Al momento, acque tranquille per Salvini vista anche la blanda reazione del Partito Democratico da cane che abbaia ma non morde. I “dem” avrebbero potuto cogliere l’occasione per assestare una bordata all’odiato Salvini. Invece, sono riusciti a dividersi financo su chi dovesse intervenire in Aula a rispondere al premier Conte. Si era detto Matteo Renzi. Poi dalla segreteria del Pd è arrivato il niet. Solito tira-e-molla e il compromesso si è trovato sul senatore Dario Parrini, un filorenziano di seconda fila. Alla fine del dibattito, quando l’attenzione era rivolta altrove, un distratto capogruppo piddino ha annunciato che quanto prima il Partito Democratico presenterà una mozione di sfiducia individuale contro il ministro Salvini per il suo reticente silenzio sull’affare dei rubli di Mosca. Un colpo sparato a vuoto. I compagni non hanno capito che su quel fronte è come lavare la testa all’asino: sprecano acqua, sapone e tempo. Salvini non si presterà a rinfocolare la polemica con dichiarazioni scomposte.
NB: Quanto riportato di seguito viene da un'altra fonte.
(** X1: for [0 <= max_seq_length < 2^63], [__preprocess_caption__] does
    not raise; it returns the vocabulary of the whole mapping, and one token array and
    one mask per iterated string, in order: the [i]-th pair is the encoding
    of the [i]-th string with that vocabulary. *)
Theorem preprocess_caption_encodes_each (self : LoadFlickerData)
    (d : list (string * value)) :
  0 <= max_seq_length self < 2 ^ 63 ->
  exists v ta am,
    outcome (preprocess_caption self d) = Ok (v, ta, am) /\
    v = Vocab_init (corpus_counter self d) specials /\
    length ta = length (corpus_strings d) /\
    length am = length (corpus_strings d) /\
    forall i c, corpus_strings d !! i = Some c ->
      exists t m, ta !! i = Some t /\ am !! i = Some m /\
                  outcome (encode_caption self v c) = Ok (t, m).
Proof.
  intros [HM _]. destruct (preprocess_caption_run self d HM) as (rs & Hrs & Hrun).
  eexists _, _, _. split; [by rewrite Hrun|]. split; [reflexivity|].
  pose proof (Forall2_length _ _ _ Hrs) as L.
  split; [by rewrite length_fmap|]. split; [by rewrite length_fmap|].
  intros i c Hc. destruct (Forall2_lookup_l _ _ _ _ _ Hrs Hc) as ([t m] & Hr & He).
  exists t, m. rewrite !list_lookup_fmap, Hr. repeat split.
  by rewrite outcome_encode_caption.
Qed.

Lemma preprocess_caption_encodes_each_witness :
  0 <= max_seq_length dog_loader < 2 ^ 63 /\
  exists v ta am,
    outcome (preprocess_caption dog_loader (data dog_loader)) = Ok (v, ta, am) /\
    length ta = 4%nat.
Proof.
  split; [split; [discriminate|reflexivity]|].
  destruct (preprocess_caption_encodes_each dog_loader (data dog_loader))
    as (v & ta & am & Ho & _ & L & _).
  - split; [discriminate|reflexivity].
  - exists v, ta, am. split; [exact Ho|exact L].
Defined.

(** X2: for [0 <= max_seq_length < 2^63], one run of
    [__preprocess_caption__] calls the tokenizer on every iterated string, builds the vocabulary,
    and calls the tokenizer on every string again: twice per string. *)
Theorem preprocess_caption_tokenizes_twice (self : LoadFlickerData)
    (d : list (string * value)) :
  0 <= max_seq_length self < 2 ^ 63 ->
  trace (preprocess_caption self d)
  = map Tokenize (corpus_strings d) ++ BuildVocab :: map Tokenize (corpus_strings d).
Proof.
  intros [HM _]. destruct (preprocess_caption_run self d HM) as (rs & _ & Hrun).
  by rewrite Hrun.
Qed.

Lemma preprocess_caption_tokenizes_twice_witness :
  0 <= max_seq_length dog_loader < 2 ^ 63 /\
  trace (preprocess_caption dog_loader (data dog_loader))
  = [Tokenize "captions"; Tokenize "image_path"; Tokenize "captions"; Tokenize "image_path";
     BuildVocab;
     Tokenize "captions"; Tokenize "image_path"; Tokenize "captions"; Tokenize "image_path"].
Proof.
  split; [split; [discriminate|reflexivity]|].
  rewrite (preprocess_caption_tokenizes_twice dog_loader (data dog_loader)).
  - reflexivity.
  - split; [discriminate|reflexivity].
Defined.

(** X3: for [max_seq_length >= 1], every token array and every mask that
    [__preprocess_caption__] returns has length [max_seq_length]. *)
Theorem preprocess_caption_fixed_length (self : LoadFlickerData)
    (d : list (string * value)) (v : Vocab) (ta : list (list nat)) (am : list (list bool)) :
  1 <= max_seq_length self ->
  outcome (preprocess_caption self d) = Ok (v, ta, am) ->
  Forall (fun t => Z.of_nat (length t) = max_seq_length self) ta /\
  Forall (fun m => Z.of_nat (length m) = max_seq_length self) am.
Proof.
  intros HM. destruct (preprocess_caption_run self d) as (rs & Hrs & Hrun); [lia|].
  rewrite Hrun. intros [= _ <- <-].
  assert (H : Forall (fun r => Z.of_nat (length r.1) = max_seq_length self /\
                               Z.of_nat (length r.2) = max_seq_length self) rs).
  { apply Forall_forall. intros [t m] Hin.
    apply list_elem_of_lookup in Hin as [i Hi].
    destruct (Forall2_lookup_r _ _ _ _ _ Hrs Hi) as (c & _ & He).
    by apply (encode_tokens_length _ _ _ _ _ HM He). }
  split; apply Forall_fmap; (eapply Forall_impl; [exact H|]); by intros r [? ?].
Qed.

Lemma preprocess_caption_fixed_length_witness :
  exists v ta am,
    outcome (preprocess_caption dog_loader (data dog_loader)) = Ok (v, ta, am) /\
    Forall (fun t => Z.of_nat (length t) = 6) ta.
Proof.
  eexists _, _, _. split; [vm_compute; reflexivity|].
  eapply (preprocess_caption_fixed_length dog_loader (data dog_loader)).
  - vm_compute. discriminate.
  - vm_compute. reflexivity.
Defined.



(** X5: every token of every string that [__preprocess_caption__] encodes
    is listed in the vocabulary it returns: the id of the token maps back
    to the token, so a token is encoded as [<unk>] only if it is the word
    [<unk>] itself. *)
Theorem corpus_tokens_round_trip (self : LoadFlickerData) (d : list (string * value))
    (v : Vocab) (ta : list (list nat)) (am : list (list bool)) (c w : string) :
  outcome (preprocess_caption self d) = Ok (v, ta, am) ->
  c ∈ corpus_strings d -> w ∈ tokenizer self c ->
  itos v !! Vocab_getitem v w = Some w /\
  (Vocab_getitem v w = 0%nat -> w = "<unk>").
Proof.
  intros Ho Hc Hw. apply preprocess_caption_vocab in Ho as ->.
  set (counter := corpus_counter self d).
  assert (Hin : w ∈ itos (Vocab_init counter specials)).
  { destruct (count_fold_counts self (corpus_strings d) ∅ c w Hc Hw) as [n Hn].
    apply (Vocab_lists_counter counter w n); [|exact Hn].
    apply (count_fold_positive self). intros w' n'. by rewrite lookup_empty. }
  destruct (Vocab_getitem_spec counter w) as [[_ Hl]|[Hn _]]; [|done].
  split; [exact Hl|].
  intros H0. rewrite H0, itos_specials in Hl by lia. by injection Hl.
Qed.

Lemma corpus_tokens_round_trip_witness :
  exists v ta am,
    outcome (preprocess_caption dog_loader (data dog_loader)) = Ok (v, ta, am) /\
    itos v !! Vocab_getitem v "image_path" = Some "image_path".
Proof.
  eexists _, _, _. split; [vm_compute; reflexivity|].
  eapply (corpus_tokens_round_trip dog_loader (data dog_loader) _ _ _ "image_path").
  - vm_compute. reflexivity.
  - vm_compute. right. left.
  - vm_compute. left.
Defined.

(** ** The encoder on short captions and on degenerate lengths *)

(** X6: a caption that fits, [len(words) + 2 <= max_seq_length < 2^63],
    is not cut: the ids are [<bos>], the ids of all its words, [<eos>], then [<pad>] up
    to [max_seq_length]; the mask is [true] on the first [len(words) + 2]
    positions and [false] on the padding. *)
Theorem encode_caption_pads (self : LoadFlickerData) (v : Vocab) (caption : string) :
  let M := max_seq_length self in
  let words := tokenizer self caption in
  let n := length words in
  Z.of_nat n + 2 <= M < 2 ^ 63 ->
  outcome (encode_caption self v caption)
  = Ok (Vocab_getitem v "<bos>" :: map (Vocab_getitem v) words
          ++ Vocab_getitem v "<eos>"
          :: replicate (Z.to_nat M - (n + 2)) (Vocab_getitem v "<pad>"),
        replicate (n + 2) true ++ replicate (Z.to_nat M - (n + 2)) false).
Proof.
  intros M words n [H _]. rewrite outcome_encode_caption. by apply encode_tokens_pad.
Qed.

Lemma encode_caption_pads_witness :
  let v := Vocab_init (Counter_update ∅ (str_split "a dog runs")) specials in
  Z.of_nat (length (str_split "a dog")) + 2 <= 7 < 2 ^ 63 /\
  outcome (encode_caption (whitespace_loader 7) v "a dog")
  = Ok ([2; 4; 5; 3; 1; 1; 1]%nat, [true; true; true; true; false; false; false]).
Proof.
  intros v. split; [split; [vm_compute; discriminate|reflexivity]|].
  rewrite (encode_caption_pads (whitespace_loader 7) v "a dog").
  - vm_compute. reflexivity.
  - split; [vm_compute; discriminate|reflexivity].
Defined.

Lemma filter_true_replicate (n : nat) (b : bool) :
  length (filter (fun x => x = true) (replicate n b)) = if b then n else 0%nat.
Proof.
  induction n as [|n IH]; [by destruct b|]. cbn [replicate]. destruct b.
  - rewrite filter_cons_True by done. cbn [length]. by rewrite IH.
  - by rewrite filter_cons_False.
Qed.

(** X7: for [max_seq_length >= 2], every position where the mask is
    [false] holds the [<pad>] id, and the number of [true] mask values is
    the number of words kept plus two. *)
Theorem masked_positions_hold_pad (self : LoadFlickerData) (counter : gmap string nat)
    (caption : string) (ids : list nat) (mask : list bool) :
  let v := Vocab_init counter specials in
  let kept := take (Z.to_nat (max_seq_length self - 2)) (tokenizer self caption) in
  2 <= max_seq_length self ->
  outcome (encode_caption self v caption) = Ok (ids, mask) ->
  (forall i, mask !! i = Some false -> ids !! i = Some (Vocab_getitem v "<pad>")) /\
  length (filter (fun b => b = true) mask) = (length kept + 2)%nat.
Proof.
  intros v kept HM. rewrite outcome_encode_caption, encode_tokens_closed by done.
  fold kept. intros [= <- <-]. split.
  - intros i Hi. apply lookup_app_Some in Hi as [Hi|[Hge Hi]].
    { apply lookup_replicate in Hi as [? _]. done. }
    rewrite length_replicate in Hge, Hi. apply lookup_replicate in Hi as [_ Hi].
    change (Vocab_getitem v "<bos>" :: map (Vocab_getitem v) kept
              ++ Vocab_getitem v "<eos>" :: replicate _ (Vocab_getitem v "<pad>"))
      with ((Vocab_getitem v "<bos>" :: map (Vocab_getitem v) kept)
              ++ Vocab_getitem v "<eos>" :: replicate
                   (Z.to_nat (max_seq_length self) - (length kept + 2))
                   (Vocab_getitem v "<pad>")).
    rewrite lookup_app_r by (cbn [length]; rewrite length_map; lia).
    cbn [length]. rewrite length_map.
    replace (i - S (length kept))%nat with (S (i - (length kept + 2))) by lia.
    cbn [lookup list_lookup]. by apply lookup_replicate_2.
  - rewrite filter_app, length_app, !filter_true_replicate. lia.
Qed.

Lemma masked_positions_hold_pad_witness :
  let v := Vocab_init (Counter_update ∅ (str_split "a dog runs")) specials in
  exists ids mask,
    outcome (encode_caption (whitespace_loader 7) v "a dog") = Ok (ids, mask) /\
    ids !! 5%nat = Some (Vocab_getitem v "<pad>") /\
    length (filter (fun b => b = true) mask) = 4%nat.
Proof.
  intros v. eexists _, _. split; [vm_compute; reflexivity|].
  destruct (masked_positions_hold_pad (whitespace_loader 7)
              (Counter_update ∅ (str_split "a dog runs")) "a dog"
              [2; 4; 5; 3; 1; 1; 1]%nat [true; true; true; true; false; false; false])
    as [Hpad Hcount].
  - vm_compute. discriminate.
  - vm_compute. reflexivity.
  - split; [apply Hpad; reflexivity|exact Hcount].
Defined.

(** X8: with [max_seq_length = 1] every caption is encoded as the single
    id [<eos>] with mask [[true]]: [<bos>] is cut away. *)
Theorem encode_caption_length_one (self : LoadFlickerData) (v : Vocab) (caption : string) :
  max_seq_length self = 1 ->
  outcome (encode_caption self v caption) = Ok ([Vocab_getitem v "<eos>"], [true]).
Proof.
  intros HM. rewrite outcome_encode_caption, HM, encode_tokens_truncate by lia.
  reflexivity.
Qed.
Il leader della Lega non fa un passo senza averlo concordato con la sua sodale di partito e amica personale, Giulia Bongiorno. Il ministro per la Pubblica Amministrazione, ancorché essere un politico, è un avvocato penalista di prima grandezza. E come tale avrà imposto il silenzio al suo segretario almeno fin quando la Procura di Milano non avrà mostrato le carte che ha in mano e se fra di esse non vi sia nascosto uno sgradito asso. Già, perché essere un leader vincente è anche questo: saper scegliere i consiglieri migliori. A cominciare dagli avvocati. Non come certe corti dei miracoli che hanno fatto la rovina del proprio mentore.